What number of lines in the entries hold the string "Prop"? Answer with it alone.

(Saved entries)

□ □ □ □

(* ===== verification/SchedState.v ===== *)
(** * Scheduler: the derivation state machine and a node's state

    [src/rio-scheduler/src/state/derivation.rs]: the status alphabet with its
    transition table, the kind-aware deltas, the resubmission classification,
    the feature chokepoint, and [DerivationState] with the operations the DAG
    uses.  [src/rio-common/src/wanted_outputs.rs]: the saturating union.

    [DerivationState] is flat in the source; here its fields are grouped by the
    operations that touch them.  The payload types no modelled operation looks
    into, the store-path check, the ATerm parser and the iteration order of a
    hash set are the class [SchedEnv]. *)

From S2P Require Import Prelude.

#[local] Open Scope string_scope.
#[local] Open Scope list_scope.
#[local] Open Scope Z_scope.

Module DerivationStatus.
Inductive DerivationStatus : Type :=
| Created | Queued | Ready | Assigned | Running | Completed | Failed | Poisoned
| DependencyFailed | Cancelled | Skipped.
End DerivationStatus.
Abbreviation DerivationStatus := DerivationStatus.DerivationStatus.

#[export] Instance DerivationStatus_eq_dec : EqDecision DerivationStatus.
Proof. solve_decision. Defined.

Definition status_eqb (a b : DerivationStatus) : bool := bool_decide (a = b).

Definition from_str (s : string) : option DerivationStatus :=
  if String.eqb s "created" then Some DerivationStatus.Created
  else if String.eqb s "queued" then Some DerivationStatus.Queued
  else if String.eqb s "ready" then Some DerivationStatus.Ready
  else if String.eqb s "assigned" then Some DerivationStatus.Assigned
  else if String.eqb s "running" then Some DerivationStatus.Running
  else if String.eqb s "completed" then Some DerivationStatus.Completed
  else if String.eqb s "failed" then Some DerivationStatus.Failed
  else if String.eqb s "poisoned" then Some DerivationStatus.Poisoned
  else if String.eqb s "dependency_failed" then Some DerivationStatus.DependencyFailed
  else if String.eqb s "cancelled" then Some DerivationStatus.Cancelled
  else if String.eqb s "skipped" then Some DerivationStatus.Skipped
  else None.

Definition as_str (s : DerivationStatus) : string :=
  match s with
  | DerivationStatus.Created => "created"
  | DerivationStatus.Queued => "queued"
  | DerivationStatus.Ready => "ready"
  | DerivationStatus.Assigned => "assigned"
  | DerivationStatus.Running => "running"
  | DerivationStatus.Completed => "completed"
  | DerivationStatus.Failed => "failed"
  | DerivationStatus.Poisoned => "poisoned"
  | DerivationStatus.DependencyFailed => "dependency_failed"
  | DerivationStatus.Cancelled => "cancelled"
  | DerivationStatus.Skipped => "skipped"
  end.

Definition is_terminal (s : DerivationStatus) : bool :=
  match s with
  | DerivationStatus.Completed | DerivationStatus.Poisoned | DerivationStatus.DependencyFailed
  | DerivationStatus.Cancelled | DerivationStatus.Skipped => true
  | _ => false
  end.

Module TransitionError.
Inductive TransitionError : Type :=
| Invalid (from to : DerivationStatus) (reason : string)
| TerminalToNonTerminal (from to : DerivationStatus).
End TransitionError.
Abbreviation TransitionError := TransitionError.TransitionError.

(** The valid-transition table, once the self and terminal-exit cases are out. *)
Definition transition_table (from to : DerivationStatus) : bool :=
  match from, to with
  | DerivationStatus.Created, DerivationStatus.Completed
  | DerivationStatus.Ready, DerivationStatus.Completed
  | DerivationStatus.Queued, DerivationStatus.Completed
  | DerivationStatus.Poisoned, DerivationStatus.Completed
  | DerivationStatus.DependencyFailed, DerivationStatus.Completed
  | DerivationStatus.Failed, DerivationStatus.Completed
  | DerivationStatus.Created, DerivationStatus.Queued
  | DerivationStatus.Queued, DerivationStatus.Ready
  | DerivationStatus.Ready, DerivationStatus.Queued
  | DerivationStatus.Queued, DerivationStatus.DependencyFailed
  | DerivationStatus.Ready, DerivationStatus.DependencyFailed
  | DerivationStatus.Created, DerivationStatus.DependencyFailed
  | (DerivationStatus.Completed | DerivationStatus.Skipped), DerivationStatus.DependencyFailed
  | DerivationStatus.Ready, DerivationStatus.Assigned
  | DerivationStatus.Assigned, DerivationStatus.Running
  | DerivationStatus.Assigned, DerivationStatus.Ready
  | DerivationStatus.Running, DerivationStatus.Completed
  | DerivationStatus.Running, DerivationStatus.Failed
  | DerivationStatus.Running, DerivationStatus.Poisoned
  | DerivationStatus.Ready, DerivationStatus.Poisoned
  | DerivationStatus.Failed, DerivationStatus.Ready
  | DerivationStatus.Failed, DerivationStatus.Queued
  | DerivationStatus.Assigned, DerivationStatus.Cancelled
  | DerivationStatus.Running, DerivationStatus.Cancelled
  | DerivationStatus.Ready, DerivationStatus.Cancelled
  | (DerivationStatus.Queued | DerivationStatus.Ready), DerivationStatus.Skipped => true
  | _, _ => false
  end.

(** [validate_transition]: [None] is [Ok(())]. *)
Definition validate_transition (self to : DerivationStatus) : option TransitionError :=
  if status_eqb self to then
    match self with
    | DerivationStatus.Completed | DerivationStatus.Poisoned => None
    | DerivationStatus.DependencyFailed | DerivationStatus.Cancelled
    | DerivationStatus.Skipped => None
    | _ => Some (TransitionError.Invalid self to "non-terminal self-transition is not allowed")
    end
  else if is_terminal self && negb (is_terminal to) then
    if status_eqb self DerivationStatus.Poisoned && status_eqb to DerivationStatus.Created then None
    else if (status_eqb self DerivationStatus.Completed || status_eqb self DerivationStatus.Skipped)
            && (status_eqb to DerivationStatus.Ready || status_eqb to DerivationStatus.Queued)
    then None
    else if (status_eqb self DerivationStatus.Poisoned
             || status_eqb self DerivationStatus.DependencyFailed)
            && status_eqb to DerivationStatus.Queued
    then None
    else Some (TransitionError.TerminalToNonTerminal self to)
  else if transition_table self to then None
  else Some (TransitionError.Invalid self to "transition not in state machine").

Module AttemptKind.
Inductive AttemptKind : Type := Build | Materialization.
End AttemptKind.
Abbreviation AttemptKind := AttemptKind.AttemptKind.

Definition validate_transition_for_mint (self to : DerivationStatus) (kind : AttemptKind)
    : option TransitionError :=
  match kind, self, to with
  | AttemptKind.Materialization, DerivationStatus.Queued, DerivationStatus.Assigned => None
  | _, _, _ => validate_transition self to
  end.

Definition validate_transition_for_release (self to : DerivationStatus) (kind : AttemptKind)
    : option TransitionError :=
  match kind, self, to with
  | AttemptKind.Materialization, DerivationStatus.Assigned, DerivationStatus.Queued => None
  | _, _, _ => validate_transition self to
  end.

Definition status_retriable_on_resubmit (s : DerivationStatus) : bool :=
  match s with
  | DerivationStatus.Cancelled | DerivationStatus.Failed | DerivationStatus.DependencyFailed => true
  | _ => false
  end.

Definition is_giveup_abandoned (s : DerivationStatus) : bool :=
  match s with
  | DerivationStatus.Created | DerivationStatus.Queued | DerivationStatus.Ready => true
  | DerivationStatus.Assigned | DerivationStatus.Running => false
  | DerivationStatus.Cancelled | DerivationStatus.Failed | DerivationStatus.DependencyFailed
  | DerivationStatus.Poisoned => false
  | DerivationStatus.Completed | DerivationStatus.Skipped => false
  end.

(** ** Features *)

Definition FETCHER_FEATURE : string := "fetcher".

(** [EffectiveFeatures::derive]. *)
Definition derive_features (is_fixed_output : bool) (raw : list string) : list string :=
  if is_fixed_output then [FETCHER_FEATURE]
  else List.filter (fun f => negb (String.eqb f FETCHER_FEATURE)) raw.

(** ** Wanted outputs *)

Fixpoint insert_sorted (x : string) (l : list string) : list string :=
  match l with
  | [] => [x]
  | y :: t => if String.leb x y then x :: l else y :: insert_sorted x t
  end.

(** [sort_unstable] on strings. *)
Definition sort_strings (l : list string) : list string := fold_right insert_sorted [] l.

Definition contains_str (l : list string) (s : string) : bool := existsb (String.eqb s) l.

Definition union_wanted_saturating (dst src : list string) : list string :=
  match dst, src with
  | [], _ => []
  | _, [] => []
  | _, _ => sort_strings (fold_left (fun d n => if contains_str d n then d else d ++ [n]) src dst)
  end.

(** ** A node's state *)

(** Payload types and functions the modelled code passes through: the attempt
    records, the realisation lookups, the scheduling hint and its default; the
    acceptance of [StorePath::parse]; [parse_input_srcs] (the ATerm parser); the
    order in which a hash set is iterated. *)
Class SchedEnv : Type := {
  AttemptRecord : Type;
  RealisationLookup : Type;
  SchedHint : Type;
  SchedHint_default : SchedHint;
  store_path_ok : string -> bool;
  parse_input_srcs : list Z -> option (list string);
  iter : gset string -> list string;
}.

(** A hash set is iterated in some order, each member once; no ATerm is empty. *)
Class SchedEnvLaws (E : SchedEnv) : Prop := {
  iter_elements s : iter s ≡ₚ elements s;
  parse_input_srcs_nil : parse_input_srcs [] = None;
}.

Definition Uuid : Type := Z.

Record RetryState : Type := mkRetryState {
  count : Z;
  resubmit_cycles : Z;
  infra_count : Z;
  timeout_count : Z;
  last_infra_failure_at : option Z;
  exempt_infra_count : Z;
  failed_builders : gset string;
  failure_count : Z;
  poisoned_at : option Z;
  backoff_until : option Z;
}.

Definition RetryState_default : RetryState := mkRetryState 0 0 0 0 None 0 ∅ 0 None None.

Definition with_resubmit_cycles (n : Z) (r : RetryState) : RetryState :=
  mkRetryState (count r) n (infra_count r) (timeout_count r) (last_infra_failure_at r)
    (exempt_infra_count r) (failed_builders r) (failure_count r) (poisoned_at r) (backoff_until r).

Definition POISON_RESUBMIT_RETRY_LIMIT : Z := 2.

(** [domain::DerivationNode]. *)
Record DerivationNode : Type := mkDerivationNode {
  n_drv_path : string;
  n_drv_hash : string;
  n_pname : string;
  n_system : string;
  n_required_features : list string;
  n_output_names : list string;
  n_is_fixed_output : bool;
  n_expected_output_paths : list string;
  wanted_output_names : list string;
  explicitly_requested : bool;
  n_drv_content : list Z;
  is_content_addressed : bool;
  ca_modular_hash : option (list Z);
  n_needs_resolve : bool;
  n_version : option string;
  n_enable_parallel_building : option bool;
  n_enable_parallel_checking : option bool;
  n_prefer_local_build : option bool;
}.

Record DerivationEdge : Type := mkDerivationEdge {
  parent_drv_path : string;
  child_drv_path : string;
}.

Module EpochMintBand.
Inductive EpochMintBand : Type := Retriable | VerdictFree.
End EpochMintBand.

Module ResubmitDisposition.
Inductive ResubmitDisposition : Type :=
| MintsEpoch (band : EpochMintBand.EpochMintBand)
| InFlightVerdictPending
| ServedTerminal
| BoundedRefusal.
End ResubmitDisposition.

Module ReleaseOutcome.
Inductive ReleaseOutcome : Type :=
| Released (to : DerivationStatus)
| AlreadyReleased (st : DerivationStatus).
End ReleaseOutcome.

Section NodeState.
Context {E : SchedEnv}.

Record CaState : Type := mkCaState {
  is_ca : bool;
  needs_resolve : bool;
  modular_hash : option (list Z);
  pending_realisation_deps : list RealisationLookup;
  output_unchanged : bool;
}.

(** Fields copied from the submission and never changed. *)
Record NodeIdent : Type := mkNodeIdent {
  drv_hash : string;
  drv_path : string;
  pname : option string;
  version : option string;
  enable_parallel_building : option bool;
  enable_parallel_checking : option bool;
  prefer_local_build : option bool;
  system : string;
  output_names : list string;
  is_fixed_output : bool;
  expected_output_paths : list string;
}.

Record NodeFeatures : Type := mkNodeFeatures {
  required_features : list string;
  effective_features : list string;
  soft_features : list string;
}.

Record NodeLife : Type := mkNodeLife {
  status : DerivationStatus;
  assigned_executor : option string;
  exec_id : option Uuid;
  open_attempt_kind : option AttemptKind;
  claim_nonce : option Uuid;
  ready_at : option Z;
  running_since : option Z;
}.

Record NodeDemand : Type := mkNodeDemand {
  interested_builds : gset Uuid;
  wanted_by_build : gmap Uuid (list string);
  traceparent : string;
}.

□ □ □ □

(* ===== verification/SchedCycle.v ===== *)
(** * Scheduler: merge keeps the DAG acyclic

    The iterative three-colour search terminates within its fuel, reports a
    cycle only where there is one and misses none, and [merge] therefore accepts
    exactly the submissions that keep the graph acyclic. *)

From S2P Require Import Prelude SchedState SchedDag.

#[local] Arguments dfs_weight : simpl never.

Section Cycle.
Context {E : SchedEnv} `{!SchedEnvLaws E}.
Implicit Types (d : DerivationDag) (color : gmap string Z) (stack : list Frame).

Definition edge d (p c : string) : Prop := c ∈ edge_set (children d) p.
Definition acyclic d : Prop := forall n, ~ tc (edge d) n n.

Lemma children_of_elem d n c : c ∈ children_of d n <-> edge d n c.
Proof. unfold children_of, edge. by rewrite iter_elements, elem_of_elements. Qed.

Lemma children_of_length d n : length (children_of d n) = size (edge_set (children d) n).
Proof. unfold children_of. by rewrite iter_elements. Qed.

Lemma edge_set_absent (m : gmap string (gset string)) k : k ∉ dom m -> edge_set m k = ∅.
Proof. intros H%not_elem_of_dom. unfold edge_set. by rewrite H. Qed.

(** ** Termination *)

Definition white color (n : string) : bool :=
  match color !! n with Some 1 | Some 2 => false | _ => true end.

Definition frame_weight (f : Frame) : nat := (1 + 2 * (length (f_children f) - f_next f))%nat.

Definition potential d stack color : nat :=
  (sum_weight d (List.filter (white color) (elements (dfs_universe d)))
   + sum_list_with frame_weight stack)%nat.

□ □ □ □

▸ Result below: 3